▶ **ASSIGNED TASK**
Every line holding "RETRY" should be copied from the records below.

(Stored records)
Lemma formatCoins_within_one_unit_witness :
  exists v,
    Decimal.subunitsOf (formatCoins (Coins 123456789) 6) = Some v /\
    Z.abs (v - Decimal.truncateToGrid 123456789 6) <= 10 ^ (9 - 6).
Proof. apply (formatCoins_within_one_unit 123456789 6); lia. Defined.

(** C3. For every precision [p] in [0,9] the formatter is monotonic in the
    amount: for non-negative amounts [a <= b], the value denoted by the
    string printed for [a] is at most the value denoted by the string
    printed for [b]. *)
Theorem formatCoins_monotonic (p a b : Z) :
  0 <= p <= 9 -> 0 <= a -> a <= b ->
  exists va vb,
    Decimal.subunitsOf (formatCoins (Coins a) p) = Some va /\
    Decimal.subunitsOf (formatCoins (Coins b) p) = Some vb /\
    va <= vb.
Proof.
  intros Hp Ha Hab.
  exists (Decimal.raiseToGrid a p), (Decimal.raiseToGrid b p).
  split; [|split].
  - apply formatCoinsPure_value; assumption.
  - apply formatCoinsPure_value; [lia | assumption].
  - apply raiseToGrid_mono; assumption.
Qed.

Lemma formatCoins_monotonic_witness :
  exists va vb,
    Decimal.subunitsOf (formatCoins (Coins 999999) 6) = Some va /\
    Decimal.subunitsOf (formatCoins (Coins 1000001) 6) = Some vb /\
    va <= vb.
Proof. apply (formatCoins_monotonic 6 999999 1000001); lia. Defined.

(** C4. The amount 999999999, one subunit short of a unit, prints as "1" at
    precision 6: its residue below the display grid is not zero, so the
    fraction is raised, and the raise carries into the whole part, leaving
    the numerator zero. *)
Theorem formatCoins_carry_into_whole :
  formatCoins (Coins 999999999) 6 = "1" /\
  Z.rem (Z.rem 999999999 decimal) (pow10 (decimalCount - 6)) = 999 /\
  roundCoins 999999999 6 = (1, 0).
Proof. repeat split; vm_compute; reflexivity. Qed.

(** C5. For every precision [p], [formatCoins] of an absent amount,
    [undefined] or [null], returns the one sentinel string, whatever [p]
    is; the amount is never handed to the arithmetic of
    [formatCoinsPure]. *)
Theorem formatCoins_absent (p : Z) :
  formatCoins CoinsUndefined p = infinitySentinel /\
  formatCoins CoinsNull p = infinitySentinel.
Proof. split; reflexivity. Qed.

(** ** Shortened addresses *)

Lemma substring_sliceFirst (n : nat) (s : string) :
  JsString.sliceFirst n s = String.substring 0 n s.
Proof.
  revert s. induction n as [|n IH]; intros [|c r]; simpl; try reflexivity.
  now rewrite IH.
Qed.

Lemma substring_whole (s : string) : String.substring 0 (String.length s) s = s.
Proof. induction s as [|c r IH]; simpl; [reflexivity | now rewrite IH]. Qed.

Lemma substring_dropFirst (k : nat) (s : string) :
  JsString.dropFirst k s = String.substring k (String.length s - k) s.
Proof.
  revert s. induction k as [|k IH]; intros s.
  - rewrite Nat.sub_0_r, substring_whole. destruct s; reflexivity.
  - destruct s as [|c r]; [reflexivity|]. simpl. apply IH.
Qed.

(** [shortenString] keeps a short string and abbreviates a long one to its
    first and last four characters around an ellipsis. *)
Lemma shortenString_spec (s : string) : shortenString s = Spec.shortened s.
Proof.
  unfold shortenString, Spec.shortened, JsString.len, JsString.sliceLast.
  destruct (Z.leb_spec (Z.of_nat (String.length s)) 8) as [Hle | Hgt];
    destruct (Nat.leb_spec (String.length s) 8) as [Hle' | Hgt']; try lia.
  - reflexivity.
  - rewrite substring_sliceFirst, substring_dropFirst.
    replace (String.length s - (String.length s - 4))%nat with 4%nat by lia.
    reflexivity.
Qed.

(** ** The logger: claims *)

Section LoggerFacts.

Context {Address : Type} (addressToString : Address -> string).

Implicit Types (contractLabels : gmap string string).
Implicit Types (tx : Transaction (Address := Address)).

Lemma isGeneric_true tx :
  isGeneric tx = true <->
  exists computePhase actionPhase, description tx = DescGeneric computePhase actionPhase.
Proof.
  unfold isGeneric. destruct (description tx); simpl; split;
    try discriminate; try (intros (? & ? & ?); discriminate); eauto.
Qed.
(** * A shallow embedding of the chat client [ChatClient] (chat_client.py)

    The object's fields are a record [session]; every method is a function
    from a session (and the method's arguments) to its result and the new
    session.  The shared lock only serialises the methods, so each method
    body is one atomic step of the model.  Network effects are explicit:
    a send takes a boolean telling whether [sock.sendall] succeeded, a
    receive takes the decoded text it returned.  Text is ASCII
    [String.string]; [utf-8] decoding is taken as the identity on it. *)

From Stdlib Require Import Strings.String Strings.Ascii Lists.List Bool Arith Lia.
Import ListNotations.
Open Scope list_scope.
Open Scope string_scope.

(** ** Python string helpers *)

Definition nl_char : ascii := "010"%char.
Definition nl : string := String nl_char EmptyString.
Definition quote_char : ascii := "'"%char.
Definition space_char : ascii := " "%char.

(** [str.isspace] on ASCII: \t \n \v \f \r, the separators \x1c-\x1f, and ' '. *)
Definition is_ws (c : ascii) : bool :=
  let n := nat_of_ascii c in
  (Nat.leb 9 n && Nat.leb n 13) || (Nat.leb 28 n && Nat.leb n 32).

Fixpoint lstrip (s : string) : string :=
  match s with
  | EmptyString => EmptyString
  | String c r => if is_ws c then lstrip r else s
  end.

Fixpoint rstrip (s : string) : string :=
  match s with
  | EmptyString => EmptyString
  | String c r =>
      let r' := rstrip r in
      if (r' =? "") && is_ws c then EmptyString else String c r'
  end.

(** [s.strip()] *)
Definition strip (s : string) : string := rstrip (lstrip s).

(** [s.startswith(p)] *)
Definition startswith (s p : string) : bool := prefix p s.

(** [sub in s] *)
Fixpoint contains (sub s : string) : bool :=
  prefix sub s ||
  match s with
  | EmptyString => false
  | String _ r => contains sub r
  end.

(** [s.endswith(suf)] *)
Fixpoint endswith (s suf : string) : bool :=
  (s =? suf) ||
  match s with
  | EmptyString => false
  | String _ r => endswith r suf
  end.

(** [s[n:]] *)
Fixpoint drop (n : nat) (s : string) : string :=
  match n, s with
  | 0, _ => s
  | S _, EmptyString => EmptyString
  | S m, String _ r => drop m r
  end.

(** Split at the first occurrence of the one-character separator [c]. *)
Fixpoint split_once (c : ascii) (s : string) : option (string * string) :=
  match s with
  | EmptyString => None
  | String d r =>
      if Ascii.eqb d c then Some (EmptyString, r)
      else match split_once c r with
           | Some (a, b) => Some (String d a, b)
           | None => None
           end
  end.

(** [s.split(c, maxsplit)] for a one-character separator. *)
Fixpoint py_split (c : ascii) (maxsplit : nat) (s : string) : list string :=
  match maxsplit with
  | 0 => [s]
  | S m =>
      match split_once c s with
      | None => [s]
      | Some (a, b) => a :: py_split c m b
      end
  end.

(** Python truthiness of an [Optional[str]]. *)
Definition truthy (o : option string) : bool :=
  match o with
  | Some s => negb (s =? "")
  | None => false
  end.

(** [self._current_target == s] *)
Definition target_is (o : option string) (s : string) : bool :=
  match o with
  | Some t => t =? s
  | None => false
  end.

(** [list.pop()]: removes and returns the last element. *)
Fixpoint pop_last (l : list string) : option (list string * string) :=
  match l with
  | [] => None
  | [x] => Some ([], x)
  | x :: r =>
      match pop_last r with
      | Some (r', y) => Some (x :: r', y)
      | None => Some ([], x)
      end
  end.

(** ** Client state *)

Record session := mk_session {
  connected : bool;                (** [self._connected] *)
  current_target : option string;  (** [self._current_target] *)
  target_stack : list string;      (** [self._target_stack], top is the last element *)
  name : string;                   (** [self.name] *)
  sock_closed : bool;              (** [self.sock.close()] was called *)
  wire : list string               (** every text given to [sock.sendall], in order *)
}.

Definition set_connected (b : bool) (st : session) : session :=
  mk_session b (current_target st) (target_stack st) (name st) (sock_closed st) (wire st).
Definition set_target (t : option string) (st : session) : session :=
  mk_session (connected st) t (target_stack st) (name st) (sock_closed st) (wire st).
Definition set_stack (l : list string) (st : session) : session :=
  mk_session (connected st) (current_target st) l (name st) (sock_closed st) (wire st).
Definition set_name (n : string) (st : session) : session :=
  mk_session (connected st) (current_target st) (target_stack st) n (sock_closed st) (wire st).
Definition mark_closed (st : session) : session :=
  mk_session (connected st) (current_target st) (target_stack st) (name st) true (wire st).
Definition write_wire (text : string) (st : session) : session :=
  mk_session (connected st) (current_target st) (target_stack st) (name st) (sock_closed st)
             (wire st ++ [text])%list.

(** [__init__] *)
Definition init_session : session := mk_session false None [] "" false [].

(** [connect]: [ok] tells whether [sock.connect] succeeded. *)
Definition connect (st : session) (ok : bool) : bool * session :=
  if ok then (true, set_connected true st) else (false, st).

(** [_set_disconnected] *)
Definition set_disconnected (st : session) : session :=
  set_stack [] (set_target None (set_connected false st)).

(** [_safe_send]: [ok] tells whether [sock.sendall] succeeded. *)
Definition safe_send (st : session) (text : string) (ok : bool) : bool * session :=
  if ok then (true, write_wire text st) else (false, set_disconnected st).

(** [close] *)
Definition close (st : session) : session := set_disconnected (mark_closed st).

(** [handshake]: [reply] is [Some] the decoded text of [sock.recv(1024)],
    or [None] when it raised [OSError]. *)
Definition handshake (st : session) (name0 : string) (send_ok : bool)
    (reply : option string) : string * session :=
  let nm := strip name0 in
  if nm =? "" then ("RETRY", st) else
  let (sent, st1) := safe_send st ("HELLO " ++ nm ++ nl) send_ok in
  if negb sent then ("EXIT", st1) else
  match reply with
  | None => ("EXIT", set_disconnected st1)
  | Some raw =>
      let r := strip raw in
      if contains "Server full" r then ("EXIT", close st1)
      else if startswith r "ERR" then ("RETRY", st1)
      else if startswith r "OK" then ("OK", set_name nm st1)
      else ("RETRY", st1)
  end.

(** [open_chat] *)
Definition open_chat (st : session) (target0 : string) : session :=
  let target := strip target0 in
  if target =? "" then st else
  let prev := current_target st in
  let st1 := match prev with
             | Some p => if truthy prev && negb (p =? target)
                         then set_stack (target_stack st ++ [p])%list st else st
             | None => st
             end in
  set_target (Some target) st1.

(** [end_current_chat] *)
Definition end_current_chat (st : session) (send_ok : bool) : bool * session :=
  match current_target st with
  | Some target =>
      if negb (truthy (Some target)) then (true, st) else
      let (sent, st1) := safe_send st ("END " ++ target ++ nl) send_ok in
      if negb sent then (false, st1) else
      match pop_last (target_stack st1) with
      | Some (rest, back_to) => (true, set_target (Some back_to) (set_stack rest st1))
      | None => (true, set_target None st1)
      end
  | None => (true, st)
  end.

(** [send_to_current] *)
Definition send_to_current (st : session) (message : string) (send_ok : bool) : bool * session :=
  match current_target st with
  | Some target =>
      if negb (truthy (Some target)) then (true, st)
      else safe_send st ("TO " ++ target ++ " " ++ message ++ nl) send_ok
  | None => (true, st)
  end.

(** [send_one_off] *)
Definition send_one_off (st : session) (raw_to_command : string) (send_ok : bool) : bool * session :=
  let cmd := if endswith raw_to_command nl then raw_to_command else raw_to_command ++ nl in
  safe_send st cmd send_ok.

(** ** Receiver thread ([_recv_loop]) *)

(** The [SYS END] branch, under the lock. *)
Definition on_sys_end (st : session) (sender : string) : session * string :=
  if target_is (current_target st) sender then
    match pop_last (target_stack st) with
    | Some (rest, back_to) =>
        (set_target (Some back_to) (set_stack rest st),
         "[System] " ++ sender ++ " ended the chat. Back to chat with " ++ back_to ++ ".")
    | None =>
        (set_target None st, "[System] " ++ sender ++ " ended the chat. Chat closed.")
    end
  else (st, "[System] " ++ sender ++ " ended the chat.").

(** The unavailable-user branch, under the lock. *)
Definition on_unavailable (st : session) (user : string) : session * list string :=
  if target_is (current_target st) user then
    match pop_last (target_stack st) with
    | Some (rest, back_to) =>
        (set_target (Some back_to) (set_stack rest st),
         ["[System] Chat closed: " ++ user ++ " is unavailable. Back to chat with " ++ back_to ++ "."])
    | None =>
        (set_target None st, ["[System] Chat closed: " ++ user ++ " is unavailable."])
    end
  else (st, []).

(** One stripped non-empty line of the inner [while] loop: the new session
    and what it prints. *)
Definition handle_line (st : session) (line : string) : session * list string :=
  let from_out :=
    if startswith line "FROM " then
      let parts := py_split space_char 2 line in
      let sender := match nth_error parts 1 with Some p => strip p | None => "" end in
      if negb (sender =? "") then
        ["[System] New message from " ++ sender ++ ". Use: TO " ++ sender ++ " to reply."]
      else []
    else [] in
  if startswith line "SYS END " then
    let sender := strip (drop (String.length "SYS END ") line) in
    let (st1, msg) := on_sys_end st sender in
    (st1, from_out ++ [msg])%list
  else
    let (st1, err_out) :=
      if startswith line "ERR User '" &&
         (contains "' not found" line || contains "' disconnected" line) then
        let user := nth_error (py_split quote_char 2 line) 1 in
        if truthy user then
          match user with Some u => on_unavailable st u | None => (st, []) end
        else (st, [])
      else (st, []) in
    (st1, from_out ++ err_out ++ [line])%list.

...

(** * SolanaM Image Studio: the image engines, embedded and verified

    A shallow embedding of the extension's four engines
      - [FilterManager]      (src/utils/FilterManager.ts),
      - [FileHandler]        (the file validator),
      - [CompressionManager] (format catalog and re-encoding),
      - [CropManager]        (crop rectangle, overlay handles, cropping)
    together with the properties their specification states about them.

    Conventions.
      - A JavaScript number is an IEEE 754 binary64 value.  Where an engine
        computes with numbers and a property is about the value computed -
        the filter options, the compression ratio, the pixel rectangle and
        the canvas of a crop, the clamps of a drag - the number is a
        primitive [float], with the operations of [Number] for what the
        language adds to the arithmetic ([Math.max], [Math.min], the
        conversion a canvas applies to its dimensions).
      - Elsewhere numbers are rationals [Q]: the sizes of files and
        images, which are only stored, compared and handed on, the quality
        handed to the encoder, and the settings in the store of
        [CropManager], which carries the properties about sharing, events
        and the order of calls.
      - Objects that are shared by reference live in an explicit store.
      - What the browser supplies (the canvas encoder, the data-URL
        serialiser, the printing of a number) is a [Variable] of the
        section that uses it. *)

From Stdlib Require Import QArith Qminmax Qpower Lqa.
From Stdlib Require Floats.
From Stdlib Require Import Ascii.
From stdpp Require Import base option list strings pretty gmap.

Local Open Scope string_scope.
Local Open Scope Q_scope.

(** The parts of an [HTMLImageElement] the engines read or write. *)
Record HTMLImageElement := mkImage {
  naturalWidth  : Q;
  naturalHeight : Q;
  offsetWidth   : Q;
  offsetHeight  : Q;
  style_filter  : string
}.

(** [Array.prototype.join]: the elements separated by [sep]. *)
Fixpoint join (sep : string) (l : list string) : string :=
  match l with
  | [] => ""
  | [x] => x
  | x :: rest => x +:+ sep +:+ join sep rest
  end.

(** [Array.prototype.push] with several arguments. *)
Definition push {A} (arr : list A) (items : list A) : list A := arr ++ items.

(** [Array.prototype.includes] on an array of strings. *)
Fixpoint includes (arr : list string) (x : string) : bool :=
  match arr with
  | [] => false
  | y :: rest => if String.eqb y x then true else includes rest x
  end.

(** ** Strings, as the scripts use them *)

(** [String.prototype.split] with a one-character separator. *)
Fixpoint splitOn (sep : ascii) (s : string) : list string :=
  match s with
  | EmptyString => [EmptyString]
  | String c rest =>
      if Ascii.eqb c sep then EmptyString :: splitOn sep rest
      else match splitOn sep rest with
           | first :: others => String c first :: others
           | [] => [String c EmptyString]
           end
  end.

▶ **ANSWER SPACE**
  if nm =? "" then ("RETRY", st) else
      else if startswith r "ERR" then ("RETRY", st1)
      else ("RETRY", st1)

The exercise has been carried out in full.